━━━ Data under study

Lemma unknown_client_reported_witness :
  getUserDetails scenario_host (exchange_ctx "github" "code-ok") registered
  = (Normal tt,
     mk_State
       {[ "msg" :=
            VObject [("error", VBool true);
                     ("message",
                      VString "Missing config for ecoflow-authentication package")] ]}
       200 0 (Some google_configs) [] [])
  ∧ getTokenFromCode scenario_google (exchange_ctx "github" "code-ok") registered
    = (Normal tt,
       mk_State
         {[ "msg" :=
              VObject [("error", VBool true);
                       ("message",
                        VString "Missing config for ecoflow-authentication package")] ]}
         200 0 (Some google_configs) [] []).
Proof.
  assert (Hne : "github" ≠ "") by discriminate.
  assert (Hnone : google_configs !! "github" = None) by (by vm_compute).
  destruct (unknown_client_reported scenario_host scenario_google
              (exchange_ctx "github" "code-ok") registered _ "github"
              google_configs eq_refl eq_refl Hne eq_refl Hnone)
    as [Hdetails Hexchange].
  split; [exact Hdetails | exact (Hexchange eq_refl)].
Defined.

Lemma ApiCredentialsController_result (inputs : value) (s : State) :
  fst (ApiCredentialsController inputs s) = Normal VNull
  ∨ ∃ id secret uri,
      fst (ApiCredentialsController inputs s)
      = Normal (new_OAuth2Client id secret uri).
Proof.
  unfold ApiCredentialsController.
  repeat match goal with
         | |- context [if ?c then _ else _] => destruct c
         end; simpl; eauto.
Qed.

(** X17. The user-details fetcher and [ApiCredentialsController] agree on
    what a usable client is.  Let a configuration's [configs] hold whatever
    [ApiCredentialsController] returned for some credentials.  Then the
    fetcher reports "Missing OAuth client" exactly when the controller had
    refused the credentials; a client the controller built always passes the
    fetcher's check of the client. *)
Theorem getUserDetails_accepts_built_clients
    (host : Host) (ctx : EcoContext) (s s0 : State)
    (props fields : list (string * value)) (client : string)
    (manager : gmap string value) (credentials : value) :
  inputs ctx = Some props →
  assoc_get "client" props = VString client →
  client ≠ "" →
  moduleConfigs s = Some manager →
  manager !! client = Some (VObject fields) →
  fst (ApiCredentialsController credentials s0)
  = Normal (assoc_get "configs" fields) →
  payload (snd (getUserDetails host ctx s)) !! "msg"
  = Some (VObject [("error", VBool true);
                   ("message", VString "Missing OAuth client")])
  ↔ fst (ApiCredentialsController credentials s0) = Normal VNull.
Proof.
  intros Hin Hclient Hne Hmanager Hconfig Hbuilt.
  destruct (ApiCredentialsController_result credentials s0)
    as [Hrefused | (id & secret & uri & Haccepted)].
  - rewrite Hrefused in Hbuilt |- *. injection Hbuilt as Hnull.
    split; [done | intros _].
    assert (Hfields : fields ≠ []) by (by destruct fields).
    apply String.eqb_neq in Hne.
    unfold getUserDetails, inputs_value. rewrite Hin.
    destruct props as [| prop props']; [discriminate |].
    cbn [truthy lodash.isEmpty negb orb get_prop].
    rewrite Hclient. cbn [truthy lodash.isEmpty to_string].
    rewrite Hne. cbn [negb orb].
    unfold bind, selectPackage. rewrite Hmanager.
    cbn [config_get]. rewrite Hconfig. cbn [from_option id get_prop].
    rewrite <- Hnull. destruct fields; [done |]. simpl.
    by rewrite lookup_insert_eq.
  - rewrite Haccepted in Hbuilt |- *. injection Hbuilt as Hclientobj.
    split; [| discriminate]. intros Hmsg. exfalso.
    destruct (oauth_getAccessToken host
                (VObject
                   [("refresh_token",
                     if truthy (get_prop (inputs_value ctx) "passByQuery")
                     then (if truthy (get_prop (inputs_value ctx) "queryKey")
                           then query_get ctx (get_prop (inputs_value ctx) "queryKey")
                           else query_get ctx (VString "token"))
                     else get_prop (inputs_value ctx) "refreshToken")]))
      as [outcome remaining] eqn:Hlib.
    destruct (getUserDetails_run host ctx s props client manager
                (VObject fields) _ outcome remaining Hin Hclient Hne Hmanager
                Hconfig (eq_sym Hclientobj) ltac:(discriminate) Hlib)
      as (config' & message & calls & Hrun & Hend).
    rewrite Hrun in Hmsg. simpl in Hmsg. rewrite lookup_insert_eq in Hmsg.
    injection Hmsg as ->.
    destruct Hend as [(_ & _ & user & Hm) | (_ & _ & e & Hm)]; discriminate.
Qed.

Lemma getUserDetails_accepts_built_clients_witness :
  payload (snd (getUserDetails scenario_host (userdetails_ctx "refresh-ok")
                  (mk_State ∅ 200 0
                     (Some {[ "google" :=
                                VObject [("label", VString "Google");
                                         ("configs", VNull)] ]})
                     [] []))) !! "msg"
  = Some (VObject [("error", VBool true);
                   ("message", VString "Missing OAuth client")])
  ↔ fst (ApiCredentialsController
           (VObject [("clientId", VString "id-1")]) fresh) = Normal VNull.
Proof.
  assert (Hne : "google" ≠ "") by discriminate.
  apply (getUserDetails_accepts_built_clients scenario_host
           (userdetails_ctx "refresh-ok")
           (mk_State ∅ 200 0
              (Some {[ "google" :=
                         VObject [("label", VString "Google");
                                  ("configs", VNull)] ]})
              [] [])
           fresh _
           [("label", VString "Google"); ("configs", VNull)] "google"
           {[ "google" := VObject [("label", VString "Google");
                                   ("configs", VNull)] ]}
           (VObject [("clientId", VString "id-1")])
           eq_refl eq_refl Hne eq_refl).
  - by vm_compute.
  - reflexivity.
Defined.

(** ** Code Exchanger *)

(** Past its validation, the code exchanger is the exchange itself: the
    [try] block around [getToken] on the registered client, then [next()]
    if nothing was thrown.  The code comes from the inputs, or, with
    [passByPayload], from [payload[payloadKey].code] ([payload.msg.code] when
    no payload key is given). *)
Lemma getTokenFromCode_validated
    (google : GoogleApi) (ctx : EcoContext) (s : State)
    (props fields : list (string * value)) (client : string)
    (manager : gmap string value) (config userCode : value) :
  let code := assoc_get "code" props in
  let payloadKey := assoc_get "payloadKey" props in
  inputs ctx = Some props →
  assoc_get "client" props = VString client →
  client ≠ "" →
  moduleConfigs s = Some manager →
  manager !! client = Some config →
  get_prop config "configs" = VInstance "OAuth2Client" fields →
  fields ≠ [] →
  (truthy (assoc_get "passByPayload" props) = false ∧ userCode = code)
  ∨ (truthy (assoc_get "passByPayload" props) = true
     ∧ ∃ entry,
         payload s !! to_string (if truthy payloadKey then payloadKey
                                 else VString "msg")
         = Some (VObject entry)
         ∧ userCode = assoc_get "code" entry) →
  getTokenFromCode google ctx s
  = (do exchanged <-
       try_catch
         (do token <- lift (oauth_getToken google
                              (VInstance "OAuth2Client" fields) userCode);
          do tokens <- member token "tokens";
          do accessToken <- member tokens "access_token";
          do refreshToken <- member tokens "refresh_token";
          exec payload_set (VString "msg")
                 (VObject [("success", VBool true);
                           ("token", tokens);
                           ("accessToken", accessToken);
                           ("refreshToken", refreshToken)]);
          ret true)
         (fun error =>
            exec payload_set (VString "msg")
                   (VObject
                      [("error", VBool true);
                       ("message",
                        VString ("Failed to get token from code: "
                                 ++ to_string code));
                       ("rawError", error)]);
            ret false);
     if exchanged then next else ret tt) s.
Proof.
  intros code payloadKey Hin Hclient Hne Hmanager Hconfig Hoauth Hfields
    Hsource.
  subst code payloadKey.
  unfold getTokenFromCode, inputs_value. rewrite Hin.
  destruct props as [| prop props']; [discriminate |].
  cbn [truthy lodash.isEmpty negb orb get_prop].
  rewrite Hclient. cbn [truthy lodash.isEmpty to_string].
  apply String.eqb_neq in Hne. rewrite Hne. cbn [negb orb].
  assert (Hlive : lodash.isNull config || lodash.isEmpty config = false).
  { destruct config as [| | | | | | [|] | ? [|]]; try discriminate; reflexivity. }
  assert (Hclass : lodash.isNull (VInstance "OAuth2Client" fields)
                   || lodash.isEmpty (VInstance "OAuth2Client" fields) = false)
    by (by destruct fields).
  assert (Hcode :
            (if truthy (assoc_get "passByPayload" (prop :: props'))
             then
               if truthy (assoc_get "payloadKey" (prop :: props'))
               then (do entry <- payload_get
                                   (assoc_get "payloadKey" (prop :: props'));
                     member entry "code")
               else (do entry <- payload_get (VString "msg");
                     member entry "code")
             else ret (assoc_get "code" (prop :: props'))) s
            = (Normal userCode, s)).
  { destruct Hsource as [[-> ->] | (-> & entry & Hentry & ->)]; [reflexivity |].
    destruct (truthy (assoc_get "payloadKey" (prop :: props')));
      unfold bind, payload_get; rewrite Hentry; reflexivity. }
  unfold bind at 1. rewrite Hcode.
  unfold bind at 1. unfold selectPackage at 1. cbv beta iota.
  rewrite Hmanager. cbn [config_get]. rewrite Hconfig. cbn [from_option id].
  rewrite Hlive, Hoauth, Hclass.
  unfold client_getToken.
  change (is_oauth_client (VInstance "OAuth2Client" fields)) with true.
  reflexivity.
Qed.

━━━━━━

» **The task**:
From the data above, copy each line with the string "Hmsg" in it.

» **Completed exercise**:
    split; [| discriminate]. intros Hmsg. exfalso.
    rewrite Hrun in Hmsg. simpl in Hmsg. rewrite lookup_insert_eq in Hmsg.
    injection Hmsg as ->.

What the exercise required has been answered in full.